- [Data supplied]

(** [str::split] at commas and white space, with the empty pieces. *)
Fixpoint split_list (cur l : list ascii) : list (list ascii) :=
  match l with
  | [] => [cur]
  | a :: l1 =>
      if Ascii.eqb a "," || ws1 a then cur :: split_list [] l1
      else match l1 with
           | b :: l2 =>
               if ws2 a b then cur :: split_list [] l2
               else match l2 with
                    | c :: l3 => if ws3 a b c then cur :: split_list [] l3 else split_list (cur ++ [a]) l1
                    | [] => split_list (cur ++ [a]) l1
                    end
           | [] => split_list (cur ++ [a]) l1
           end
  end.
Definition list_entries (s : string) : list string :=
  filter (fun e => is_empty e = false) (map String.string_of_list_ascii (split_list [] (String.list_ascii_of_string s))).
Definition issuer_entry (e : string) (i : GrantIssuers) : GrantIssuers :=
  match decode_hex_32_bridge_peer e with
  | Some key => {| allowed := key :: allowed i; invalid_entries := invalid_entries i |}
  | None => {| allowed := allowed i; invalid_entries := e :: invalid_entries i |}
  end.
Definition issuers_from_lookup (f : Lookup) : GrantIssuers :=
  match (let? v := f GRANT_ISSUERS_ENV in if is_empty (trim v) then None else Some v) with
  | Some l => foldr issuer_entry {| allowed := []; invalid_entries := [] |} (list_entries l)
  | None =>
      {| allowed := match (let? v := f "CT_CHANNEL_BRIDGE_PEER"%string in decode_hex_32_bridge_peer (trim v)) with Some k => [k] | None => [] end;
         invalid_entries := [] |}
  end.
Definition issuers_check (i : GrantIssuers) (caller : option (list byte)) : result unit string :=
  match allowed i with
  | [] => Err ("channel/grant: no grant issuer is configured on this agent -- set " +:+ GRANT_ISSUERS_ENV
               +:+ " (the Noise public keys allowed to issue grants) or CT_CHANNEL_BRIDGE_PEER")%string
  | _ =>
      let refused := Err ("channel/grant: caller is not an authorized grant issuer (" +:+ GRANT_ISSUERS_ENV +:+ ")")%string in
      match caller with
      | Some p => if bool_decide (p ∈ allowed i) then Ok tt else refused
      | None => refused
      end
  end.

Record GrantScope := { own_channel : option (list byte); any_channel : bool }.
Definition hex_prefix (id : list byte) : string := hex_encode (take 4 id).

Section GrantTool.
Context `{Grants.ChannelCodec}.

(** The first of the two variables that is set at all, else the channel of this member's own grant. *)
Definition scope_from_lookup (f : Lookup) : GrantScope :=
  let first := match f "CT_CHANNEL_ID"%string with Some v => Some v | None => f "CT_GRANT_CHANNEL"%string end in
  {| own_channel :=
       match (let? v := first in decode_hex_32_bridge_peer (trim v)) with
       | Some ch => Some ch
       | None =>
           let? v := f "CT_CHANNEL_GRANT"%string in
           let? bytes := hex_bytes v in
           match Grants.decode bytes with Ok g => Some (Grants.channel (Grants.grant g)) | Err _ => None end
       end;
     any_channel :=
       match option_map trim (f GRANT_ANY_ENV) with
       | Some s => String.eqb s "1" || eq_ignore_ascii_case s "true" || eq_ignore_ascii_case s "yes"
       | None => false
       end |}.
Definition scope_check (s : GrantScope) (requested_hex : string) : result unit string :=
  if any_channel s then Ok tt
  else
    let* own := ok_or (own_channel s)
      ("channel/grant: grant issuance needs CT_CHANNEL_ID (or CT_GRANT_CHANNEL, or this member's "
       +:+ "own CT_CHANNEL_GRANT) set on this agent -- it only issues grants for its own channel (ct-agent#174)")%string in
    let* requested := ok_or (decode_hex_32_bridge_peer (trim requested_hex))
      "channel/grant: `channel` must be exactly 64 hex characters"%string in
    if bool_decide (requested = own) then Ok tt
    else Err ("channel/grant: this agent only issues grants for its own channel " +:+ hex_prefix own +:+ "... (requested "
              +:+ hex_prefix requested +:+ "...) (ct-agent#174)")%string.

(** The handler of the tool; [now]: the clock. *)
Definition field (args : Value) (name : string) : result string string := ok_or (get_str args name) (missing name).
Definition grant_tool (operator : list byte) (scope : GrantScope) (issuers : GrantIssuers) (now : Z)
  (ctx : CallContext) (args : Value) : result Value string :=
  let* _ := issuers_check issuers (peer ctx) in
  let* channel := field args "channel" in
  let* _ := scope_check scope channel in
  let* holder := field args "holder" in
  let* direction := field args "direction" in
  let* expires_in := field args "expires_in" in
  let* grant := Grants.issue_grant_from_fields operator channel holder direction expires_in now in
  Ok (obj [("grant", Str grant)]%string).
End GrantTool.

(** ** The bridge tools *)

(** What is read only to be reported: the summary of the configuration, and the registry's list. *)
Definition is_set (f : Lookup) (k : string) : bool := match f k with Some _ => true | None => false end.
Definition not_blank (f : Lookup) (k : string) : bool := match f k with Some v => negb (is_empty (trim v)) | None => false end.
Definition str_or_null (o : option string) : Value := match o with Some s => Str s | None => Null end.
Definition MASQUE_VARS : list string :=
  ["CT_AGENT_MASQUE_PROXY"; "CT_AGENT_MASQUE_SNI_HOST"; "CT_AGENT_MASQUE_TARGET"; "CT_AGENT_MASQUE_TOKEN"].
Definition bridge_config_summary (f : Lookup) (oidc : Login.OidcCredentialState) (docker_on_path : bool) : Value :=
  obj [("role", str_or_null (f "CT_CHANNEL_ROLE"));
       ("broker", str_or_null (f "CT_CHANNEL_BROKER"));
       ("relay", str_or_null (f "CT_CHANNEL_RELAY"));
       ("direct_upgrade", Bool (is_set f "CT_CHANNEL_DIRECT_UPGRADE"));
       ("masque_fallback_configured", Bool (forallb (is_set f) MASQUE_VARS));
       ("grant_issuance_configured", Bool (is_set f "CT_CHANNEL_OPERATOR_KEY"));
       ("manifest_registry_configured", Bool (is_set f "CT_MANIFEST_REGISTRY_URL"));
       ("manifest_install_disabled", Bool (is_set f "CT_CHANNEL_BRIDGE_DISABLE_MANIFEST_INSTALL"));
       ("cp_url_configured", Bool (not_blank f "CT_AGENT_CP_URL"));
       ("channel_id_configured", Bool (is_set f "CT_CHANNEL_ID" || is_set f "CT_GRANT_CHANNEL"));
       ("oidc_credential", Str (Login.state_str oidc));
       ("manifest_trust_allowlist_configured",
        Bool (is_set f "CT_MANIFEST_TRUST_ALLOWLIST" || is_set f "CT_MANIFEST_TRUST_ALLOWLIST_FILE"));
       ("manifest_work_dir_configured", Bool (is_set f "CT_MANIFEST_WORK_DIR"));
       ("docker_available", Bool docker_on_path)]%string.
(** [split_paths] of [PATH] on Unix. *)
Definition docker_on_path (path : option string) (is_file : string -> bool) : bool :=
  match path with
  | Some p => existsb (fun dir => is_file (Events.path_join dir "docker")) (split_char ":" p)
  | None => false
  end.
Definition enriched (registry_url : string) (entry : Value) : Value :=
  match entry with
  | Object m =>
      match get_str (Object m) "manifest_id", m !! "manifest_url"%string with
      | Some id, None => Object (<["manifest_url"%string := Str (registry_url +:+ "/manifests/" +:+ id)]> m)
      | _, _ => Object m
      end
  | other => other
  end%string.
Definition enrich_manifest_list (registry_url : string) (body : Value) : Value :=
  obj [("registry_url", Str registry_url);
       ("manifests", match body with Array l => Array (map (enriched registry_url) l) | other => other end)]%string.

(** The answer to a GET: none or an error status, a body that is not JSON, or its JSON. *)
Inductive Fetched := Refused (e : string) | NotJson (e : string) | Fetched_ (v : Value).
Definition fetched_json (prefix : string) (r : Fetched) : result Value string :=
  match r with
  | Refused e => Err (prefix +:+ e)%string
  | NotJson e => Err (prefix +:+ "invalid JSON response: " +:+ e)%string
  | Fetched_ v => Ok v
  end.
(** The calls of ct-control-plane's client on an allow-list. *)
Inductive AllowlistCall := ListEmails | AddEmail (email : string) | RemoveEmail (email : string).
(** What a call does outside. *)
Inductive Act :=
| AskedToken                                              (** the bearer, [Login.resolve_oidc_token_with_retry] *)
| Get (url : string) (bearer : option string)
| Posted (p : GrantRevoke.Post)
| Client (cp_url channel token : string) (c : AllowlistCall)
| Activation (a : ManifestRun.Act)
| Traced (tool : string) (ok : bool).
(* ===== verification/Capability.v ===== *)
(** * Capability: the agent's serving identity ([capability.rs])

    Minting, sharing and rotating the Origin key and the capability that pins it, over two
    directories of [SecretFile]: the one with the key and the capability, and the one with the
    retired keys.  Every call may fail; both directories before each call are recorded, so that a
    theorem can speak about an agent that starts while another one is at work or after it died.
    X25519 and the codec of [ct-common]'s [Capability] are classes; random draws are arguments. *)
From stdpp Require Import sorting.
From S2P Require Import Prelude Text Codec SecretFile DirOps.

#[local] Open Scope Z_scope.

(** ** Tokens *)

(** [u8::from_str_radix(chunk, 16)] of two characters: a plus sign may stand first. *)
Definition from_str_radix16 (hi lo : ascii) : option Z :=
  let? l := nibble lo in
  match nibble hi with
  | Some h => Some (h * 16 + l)
  | None => if Ascii.eqb hi "+" then Some l else None
  end.
Fixpoint token_chunks (s : list ascii) : option (list byte) :=
  match s with
  | [] => Some []
  | hi :: lo :: rest =>
      let? v := from_str_radix16 hi lo in
      let? bytes := token_chunks rest in
      Some (to_u8 v :: bytes)
  | [_] => None
  end.
Definition parse_routing_token_hex (s : string) : option (list byte) :=
  let s := trim s in
  if decide (String.length s ≠ 64%nat) then None else token_chunks (String.list_ascii_of_string s).

(** ** Capabilities *)

Record Capability := { token : list byte; origin : list byte; edge_addr : string }.
#[export] Instance Capability_eq_dec : EqDecision Capability.
Proof. solve_decision. Defined.
Definition mint_capability_with_token (token origin : list byte) (edge_addr : string) : Capability :=
  {| token := token; origin := origin; edge_addr := edge_addr |}.
(** [drawn]: the 32 bytes of the system's generator. *)
Definition mint_capability (drawn origin : list byte) (edge_addr : string) : Capability :=
  mint_capability_with_token drawn origin edge_addr.
(* ===== verification/Dns01.v ===== *)
(** * Dns01: is the challenge record visible ([dns01_authoritative.rs], [dns01_propagation.rs])

    The two waits before the CA is told to validate: on every authoritative nameserver of the zone,
    and on public resolvers over HTTPS.  The resolver of [hickory] and [reqwest] are the outside of
    [AcmeWorld].  Both loops are cut by fuel computed from their own deadline; the theorems show
    that it never runs out. *)
From S2P Require Import Prelude Text Json Net AcmeWorld.

#[local] Open Scope Z_scope.

Fixpoint trim_start_char (c : ascii) (s : string) : string :=
  match s with
  | EmptyString => EmptyString
  | String a r => if Ascii.eqb a c then trim_start_char c r else s
  end.
Fixpoint trim_end_char (c : ascii) (s : string) : string :=
  match s with
  | EmptyString => EmptyString
  | String a r =>
      match trim_end_char c r with
      | EmptyString => if Ascii.eqb a c then EmptyString else String a EmptyString
      | r => String a r
      end
  end.
Definition trim_char (c : ascii) (s : string) : string := trim_end_char c (trim_start_char c s).

Definition is_nil {A} (l : list A) : bool := match l with [] => true | _ => false end.

(** [{:?}] of a duration of whole seconds, and of a list of strings. *)
Definition show_secs (d : Z) : string := (show (d / SECOND) +:+ "s")%string.
Definition debug_strings (l : list string) : string := ("[" +:+ join ", " (map debug_str l) +:+ "]")%string.

(** ** Authoritative nameservers *)

Definition UNREACHABLE_MARKER : string := "authoritative nameservers unreachable from this host".
Definition POLL_INTERVAL : Z := 5 * SECOND.
Definition AUTHORITATIVE_TIMEOUT : Z := 300 * SECOND.

Inductive Probe := Present | Absent | Unreachable.
#[global] Instance probe_eq_dec : EqDecision Probe.
Proof. solve_decision. Defined.

Notation Server := (string * IpAddr)%type (only parsing).
Notation Probed := (string * IpAddr * Probe)%type (only parsing).
Definition server_label (host : string) (ip : IpAddr) : string := (host +:+ " (" +:+ show_ip ip +:+ ")")%string.

Definition answered (probes : list Probed) (host : string) : bool :=
  existsb (fun p => String.eqb p.1.1 host && match p.2 with Present | Absent => true | Unreachable => false end) probes.
Definition missing_of (p : Probed) : option string :=
  match p.2 with Absent => Some (server_label p.1.1 p.1.2) | _ => None end.
Definition unreachable_of (probes : list Probed) (p : Probed) : option string :=
  match p.2 with
  | Unreachable => if answered probes p.1.1 then None else Some (server_label p.1.1 p.1.2)
  | _ => None
  end.
Definition pending_servers (probes : list Probed) : list string * list string :=
  (omap missing_of probes, omap (unreachable_of probes) probes).

Section Waits.
Context `{Outside}.

(** The candidates of [zone_of]: the name less its first labels, never the last label alone. *)
Fixpoint first_zone (candidates : list string) (name : string) : N string :=
  match candidates with
  | [] => fail ("no zone with an NS RRset found for " +:+ name)
  | c :: candidates =>
      r ← ask (NsLookup (c +:+ "."));
      if is_ok r then mret c else first_zone candidates name
  end.
Definition zone_of (name : string) : N string :=
  let labels := split_char "." (trim_end_char "." name) in
  first_zone (map (fun start => join "." (drop start labels)) (seq 0 (length labels - 1))) name.

Fixpoint resolve_hosts (records : list (option string)) : N (list Server) :=
  match records with
  | [] => mret []
  | None :: records => resolve_hosts records
  | Some host :: records =>
      r ← ask (IpLookup host);
      rest ← resolve_hosts records;
      mret (match r with Ok ips => map (fun ip => (host, ip)) ips | Err _ => [] end ++ rest)
  end.
Definition authoritative_addrs (zone : string) : N (list Server) :=
  ns ← ask (NsLookup (zone +:+ "."));
  match ns with
  | Err e => fail ("NS lookup for " +:+ zone +:+ " failed: " +:+ e)
  | Ok records =>
      out ← resolve_hosts records;
      match out with
      | [] => fail ("no authoritative nameserver addresses resolved for " +:+ zone)
      | _ => mret out
      end
  end.

Definition serves_value (r : result (list string) string) (expected : string) : bool :=
  match r with Ok values => existsb (String.eqb expected) values | Err _ => false end.
Definition probe (server : IpAddr) (name expected zone : string) : N Probe :=
  txt ← ask (TxtAt server (name +:+ "."));
  if serves_value txt expected then mret Present
  else
    soa ← ask (SoaAt server (zone +:+ "."));
    mret (if soa : bool then Absent else Unreachable).

Fixpoint probe_all (servers : list Server) (name expected zone : string) : N (list Probed) :=
  match servers with
  | [] => mret []
  | (host, ip) :: servers =>
      p ← probe ip name expected zone;
      rest ← probe_all servers name expected zone;
      mret ((host, ip, p) :: rest)
  end.

Definition unreachable_error (zone : string) (unreachable : list string) : string :=
  (UNREACHABLE_MARKER +:+ ": none of " +:+ zone +:+ "'s authoritative nameservers answered from this host ("
    +:+ join ", " unreachable +:+ "). This is almost always outbound DNS (UDP/53) being blocked locally, not a propagation problem.")%string.
Definition lagging_error (record_name zone : string) (timeout : Z) (missing unreachable : list string) : string :=
  let detail := match missing with [] => "" | _ => "still missing from: " +:+ join ", " missing end%string in
  let detail := match unreachable with
    | [] => detail
    | _ => ((if is_empty detail then "" else detail +:+ "; ") +:+ "unreachable from this host: " +:+ join ", " unreachable)%string
    end in
  ("TXT " +:+ record_name +:+ " is not yet served by every authoritative nameserver of " +:+ zone +:+ " after " +:+ show_secs timeout
    +:+ " -- " +:+ detail +:+ ". Let's Encrypt validates against these servers from multiple perspectives, so triggering validation now would fail secondary validation.")%string.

- [Assignment] Every line above that holds the string "caller" counts once. State how many such lines there are, as a number alone.

- [Answer space] 3